Exercise prompt - Transcribe each record exactly as it appears.

Stored data -
• • • •

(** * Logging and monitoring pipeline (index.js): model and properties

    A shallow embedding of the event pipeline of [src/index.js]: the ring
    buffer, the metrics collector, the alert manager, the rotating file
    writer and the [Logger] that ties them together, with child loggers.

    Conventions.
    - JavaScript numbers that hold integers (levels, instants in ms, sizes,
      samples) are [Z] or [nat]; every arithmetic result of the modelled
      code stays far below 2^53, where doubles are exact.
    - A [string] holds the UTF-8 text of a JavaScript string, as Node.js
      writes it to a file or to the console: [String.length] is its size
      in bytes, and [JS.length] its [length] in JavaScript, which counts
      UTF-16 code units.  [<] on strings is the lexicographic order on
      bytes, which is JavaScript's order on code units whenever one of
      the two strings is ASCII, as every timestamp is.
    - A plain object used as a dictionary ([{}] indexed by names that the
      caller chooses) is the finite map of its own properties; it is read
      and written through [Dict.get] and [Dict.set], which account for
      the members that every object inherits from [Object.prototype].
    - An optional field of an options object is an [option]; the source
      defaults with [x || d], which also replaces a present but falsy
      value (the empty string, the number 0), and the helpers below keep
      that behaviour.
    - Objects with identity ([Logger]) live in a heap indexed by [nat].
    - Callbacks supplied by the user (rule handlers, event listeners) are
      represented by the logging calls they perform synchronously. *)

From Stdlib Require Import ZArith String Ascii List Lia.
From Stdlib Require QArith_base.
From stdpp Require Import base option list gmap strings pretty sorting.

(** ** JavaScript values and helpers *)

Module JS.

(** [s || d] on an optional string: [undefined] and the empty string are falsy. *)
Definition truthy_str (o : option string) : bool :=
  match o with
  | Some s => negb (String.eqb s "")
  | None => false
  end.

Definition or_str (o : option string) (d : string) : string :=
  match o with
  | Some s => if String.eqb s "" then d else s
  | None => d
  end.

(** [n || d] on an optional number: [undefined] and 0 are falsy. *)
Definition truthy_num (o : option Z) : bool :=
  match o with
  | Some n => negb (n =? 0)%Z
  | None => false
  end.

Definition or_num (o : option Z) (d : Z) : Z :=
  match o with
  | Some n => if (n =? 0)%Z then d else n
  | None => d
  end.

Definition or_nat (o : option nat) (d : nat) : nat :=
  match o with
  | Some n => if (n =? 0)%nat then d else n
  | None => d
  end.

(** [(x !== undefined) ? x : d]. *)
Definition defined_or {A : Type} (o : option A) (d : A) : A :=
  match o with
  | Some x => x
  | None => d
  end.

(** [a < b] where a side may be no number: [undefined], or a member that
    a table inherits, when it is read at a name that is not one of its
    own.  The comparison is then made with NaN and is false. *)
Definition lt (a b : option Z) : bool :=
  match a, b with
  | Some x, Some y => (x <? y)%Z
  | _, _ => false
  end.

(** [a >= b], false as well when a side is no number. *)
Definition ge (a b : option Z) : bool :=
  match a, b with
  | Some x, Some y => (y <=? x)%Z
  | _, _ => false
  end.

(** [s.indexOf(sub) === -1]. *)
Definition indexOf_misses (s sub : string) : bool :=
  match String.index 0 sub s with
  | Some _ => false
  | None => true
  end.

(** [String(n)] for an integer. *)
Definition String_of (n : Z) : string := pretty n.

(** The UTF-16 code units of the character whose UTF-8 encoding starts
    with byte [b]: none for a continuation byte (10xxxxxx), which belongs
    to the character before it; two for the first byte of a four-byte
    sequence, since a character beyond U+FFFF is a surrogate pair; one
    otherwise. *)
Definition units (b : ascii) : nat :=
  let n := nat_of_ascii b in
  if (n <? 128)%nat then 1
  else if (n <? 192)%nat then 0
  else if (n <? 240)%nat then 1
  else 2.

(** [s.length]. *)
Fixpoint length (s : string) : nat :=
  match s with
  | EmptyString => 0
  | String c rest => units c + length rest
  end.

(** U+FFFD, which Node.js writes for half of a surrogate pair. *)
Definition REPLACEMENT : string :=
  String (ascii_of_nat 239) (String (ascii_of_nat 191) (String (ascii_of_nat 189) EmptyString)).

• • • •

Task answer -
(** * Logging and monitoring pipeline (index.js): model and properties

    A shallow embedding of the event pipeline of [src/index.js]: the ring
    buffer, the metrics collector, the alert manager, the rotating file
    writer and the [Logger] that ties them together, with child loggers.

    Conventions.
    - JavaScript numbers that hold integers (levels, instants in ms, sizes,
      samples) are [Z] or [nat]; every arithmetic result of the modelled
      code stays far below 2^53, where doubles are exact.
    - A [string] holds the UTF-8 text of a JavaScript string, as Node.js
      writes it to a file or to the console: [String.length] is its size
      in bytes, and [JS.length] its [length] in JavaScript, which counts
      UTF-16 code units.  [<] on strings is the lexicographic order on
      bytes, which is JavaScript's order on code units whenever one of
      the two strings is ASCII, as every timestamp is.
    - A plain object used as a dictionary ([{}] indexed by names that the
      caller chooses) is the finite map of its own properties; it is read
      and written through [Dict.get] and [Dict.set], which account for
      the members that every object inherits from [Object.prototype].
    - An optional field of an options object is an [option]; the source
      defaults with [x || d], which also replaces a present but falsy
      value (the empty string, the number 0), and the helpers below keep
      that behaviour.
    - Objects with identity ([Logger]) live in a heap indexed by [nat].
    - Callbacks supplied by the user (rule handlers, event listeners) are
      represented by the logging calls they perform synchronously. *)

From Stdlib Require Import ZArith String Ascii List Lia.
From Stdlib Require QArith_base.
From stdpp Require Import base option list gmap strings pretty sorting.

(** ** JavaScript values and helpers *)

Module JS.

(** [s || d] on an optional string: [undefined] and the empty string are falsy. *)
Definition truthy_str (o : option string) : bool :=
  match o with
  | Some s => negb (String.eqb s "")
  | None => false
  end.

Definition or_str (o : option string) (d : string) : string :=
  match o with
  | Some s => if String.eqb s "" then d else s
  | None => d
  end.

(** [n || d] on an optional number: [undefined] and 0 are falsy. *)
Definition truthy_num (o : option Z) : bool :=
  match o with
  | Some n => negb (n =? 0)%Z
  | None => false
  end.

Definition or_num (o : option Z) (d : Z) : Z :=
  match o with
  | Some n => if (n =? 0)%Z then d else n
  | None => d
  end.

Definition or_nat (o : option nat) (d : nat) : nat :=
  match o with
  | Some n => if (n =? 0)%nat then d else n
  | None => d
  end.

(** [(x !== undefined) ? x : d]. *)
Definition defined_or {A : Type} (o : option A) (d : A) : A :=
  match o with
  | Some x => x
  | None => d
  end.

(** [a < b] where a side may be no number: [undefined], or a member that
    a table inherits, when it is read at a name that is not one of its
    own.  The comparison is then made with NaN and is false. *)
Definition lt (a b : option Z) : bool :=
  match a, b with
  | Some x, Some y => (x <? y)%Z
  | _, _ => false
  end.

(** [a >= b], false as well when a side is no number. *)
Definition ge (a b : option Z) : bool :=
  match a, b with
  | Some x, Some y => (y <=? x)%Z
  | _, _ => false
  end.

(** [s.indexOf(sub) === -1]. *)
Definition indexOf_misses (s sub : string) : bool :=
  match String.index 0 sub s with
  | Some _ => false
  | None => true
  end.

(** [String(n)] for an integer. *)
Definition String_of (n : Z) : string := pretty n.

(** The UTF-16 code units of the character whose UTF-8 encoding starts
    with byte [b]: none for a continuation byte (10xxxxxx), which belongs
    to the character before it; two for the first byte of a four-byte
    sequence, since a character beyond U+FFFF is a surrogate pair; one
    otherwise. *)
Definition units (b : ascii) : nat :=
  let n := nat_of_ascii b in
  if (n <? 128)%nat then 1
  else if (n <? 192)%nat then 0
  else if (n <? 240)%nat then 1
  else 2.

(** [s.length]. *)
Fixpoint length (s : string) : nat :=
  match s with
  | EmptyString => 0
  | String c rest => units c + length rest
  end.

(** U+FFFD, which Node.js writes for half of a surrogate pair. *)
Definition REPLACEMENT : string :=
  String (ascii_of_nat 239) (String (ascii_of_nat 191) (String (ascii_of_nat 189) EmptyString)).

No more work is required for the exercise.